- [Problem details]
Scan the records for "iDestruct" and copy each line that contains it.

- [Source data]
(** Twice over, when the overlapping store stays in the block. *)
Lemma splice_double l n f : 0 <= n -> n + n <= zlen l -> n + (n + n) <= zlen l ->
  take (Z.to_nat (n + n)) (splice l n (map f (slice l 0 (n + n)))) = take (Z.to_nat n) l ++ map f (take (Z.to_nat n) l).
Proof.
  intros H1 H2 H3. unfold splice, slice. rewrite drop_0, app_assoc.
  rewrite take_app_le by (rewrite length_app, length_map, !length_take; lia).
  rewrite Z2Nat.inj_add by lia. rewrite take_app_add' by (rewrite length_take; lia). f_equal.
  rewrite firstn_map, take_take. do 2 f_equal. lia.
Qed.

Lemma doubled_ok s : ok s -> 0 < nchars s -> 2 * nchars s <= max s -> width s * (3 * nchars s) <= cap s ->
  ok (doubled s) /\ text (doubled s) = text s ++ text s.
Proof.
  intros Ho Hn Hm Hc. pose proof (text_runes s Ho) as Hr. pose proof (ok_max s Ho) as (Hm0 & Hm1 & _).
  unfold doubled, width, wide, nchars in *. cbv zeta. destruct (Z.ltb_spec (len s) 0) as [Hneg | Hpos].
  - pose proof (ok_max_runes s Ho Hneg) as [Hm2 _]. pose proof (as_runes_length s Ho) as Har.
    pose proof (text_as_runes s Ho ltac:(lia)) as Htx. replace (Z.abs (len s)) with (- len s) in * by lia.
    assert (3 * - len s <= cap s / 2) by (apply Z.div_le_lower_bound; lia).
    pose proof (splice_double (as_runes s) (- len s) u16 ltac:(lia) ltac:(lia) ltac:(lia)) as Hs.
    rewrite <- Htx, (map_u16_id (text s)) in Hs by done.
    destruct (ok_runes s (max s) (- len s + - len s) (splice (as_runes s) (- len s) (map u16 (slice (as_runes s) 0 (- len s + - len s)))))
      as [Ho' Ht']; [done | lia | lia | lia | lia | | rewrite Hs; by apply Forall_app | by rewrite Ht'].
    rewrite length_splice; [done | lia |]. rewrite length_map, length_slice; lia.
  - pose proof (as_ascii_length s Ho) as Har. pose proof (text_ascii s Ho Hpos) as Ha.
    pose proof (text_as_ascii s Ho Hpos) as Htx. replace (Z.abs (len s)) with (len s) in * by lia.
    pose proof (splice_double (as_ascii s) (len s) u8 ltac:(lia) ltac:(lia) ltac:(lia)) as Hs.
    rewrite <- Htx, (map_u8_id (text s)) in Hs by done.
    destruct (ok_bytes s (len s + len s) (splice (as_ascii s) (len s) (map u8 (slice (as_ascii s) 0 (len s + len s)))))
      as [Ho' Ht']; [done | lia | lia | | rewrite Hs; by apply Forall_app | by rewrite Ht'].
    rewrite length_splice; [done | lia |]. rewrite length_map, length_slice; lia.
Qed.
--
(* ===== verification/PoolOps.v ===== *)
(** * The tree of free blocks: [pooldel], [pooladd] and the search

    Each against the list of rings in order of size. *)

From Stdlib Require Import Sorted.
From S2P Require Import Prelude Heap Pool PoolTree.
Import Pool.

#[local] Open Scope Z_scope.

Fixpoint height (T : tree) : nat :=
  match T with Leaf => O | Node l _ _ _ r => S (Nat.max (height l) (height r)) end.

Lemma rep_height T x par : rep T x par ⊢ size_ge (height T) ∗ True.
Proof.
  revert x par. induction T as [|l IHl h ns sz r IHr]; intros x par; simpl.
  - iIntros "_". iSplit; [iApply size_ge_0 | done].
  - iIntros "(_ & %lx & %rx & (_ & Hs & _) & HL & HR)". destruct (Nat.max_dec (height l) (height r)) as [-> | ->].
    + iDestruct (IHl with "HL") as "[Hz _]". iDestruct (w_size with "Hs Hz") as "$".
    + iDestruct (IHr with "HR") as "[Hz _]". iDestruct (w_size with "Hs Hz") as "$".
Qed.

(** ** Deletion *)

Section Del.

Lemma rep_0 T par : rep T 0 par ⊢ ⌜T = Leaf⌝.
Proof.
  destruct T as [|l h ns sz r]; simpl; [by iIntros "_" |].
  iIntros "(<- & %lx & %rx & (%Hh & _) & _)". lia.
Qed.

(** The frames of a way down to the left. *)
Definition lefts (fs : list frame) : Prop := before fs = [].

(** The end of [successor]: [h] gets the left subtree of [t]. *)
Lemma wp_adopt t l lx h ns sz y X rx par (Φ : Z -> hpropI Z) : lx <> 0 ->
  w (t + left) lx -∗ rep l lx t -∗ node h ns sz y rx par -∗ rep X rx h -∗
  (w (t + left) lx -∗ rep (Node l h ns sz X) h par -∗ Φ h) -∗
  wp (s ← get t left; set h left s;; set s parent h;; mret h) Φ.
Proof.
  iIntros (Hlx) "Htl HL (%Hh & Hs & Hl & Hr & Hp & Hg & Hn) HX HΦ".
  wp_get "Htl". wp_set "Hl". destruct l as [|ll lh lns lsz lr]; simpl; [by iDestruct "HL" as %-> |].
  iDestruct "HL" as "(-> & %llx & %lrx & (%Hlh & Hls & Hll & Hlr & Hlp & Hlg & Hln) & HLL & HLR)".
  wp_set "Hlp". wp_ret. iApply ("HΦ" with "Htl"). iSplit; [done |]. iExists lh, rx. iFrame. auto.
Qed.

- [Result for this exercise]
    + iDestruct (IHl with "HL") as "[Hz _]". iDestruct (w_size with "Hs Hz") as "$".
    + iDestruct (IHr with "HR") as "[Hz _]". iDestruct (w_size with "Hs Hz") as "$".
  wp_get "Htl". wp_set "Hl". destruct l as [|ll lh lns lsz lr]; simpl; [by iDestruct "HL" as %-> |].
  iDestruct "HL" as "(-> & %llx & %lrx & (%Hlh & Hls & Hll & Hlr & Hlp & Hlg & Hln) & HLL & HLR)".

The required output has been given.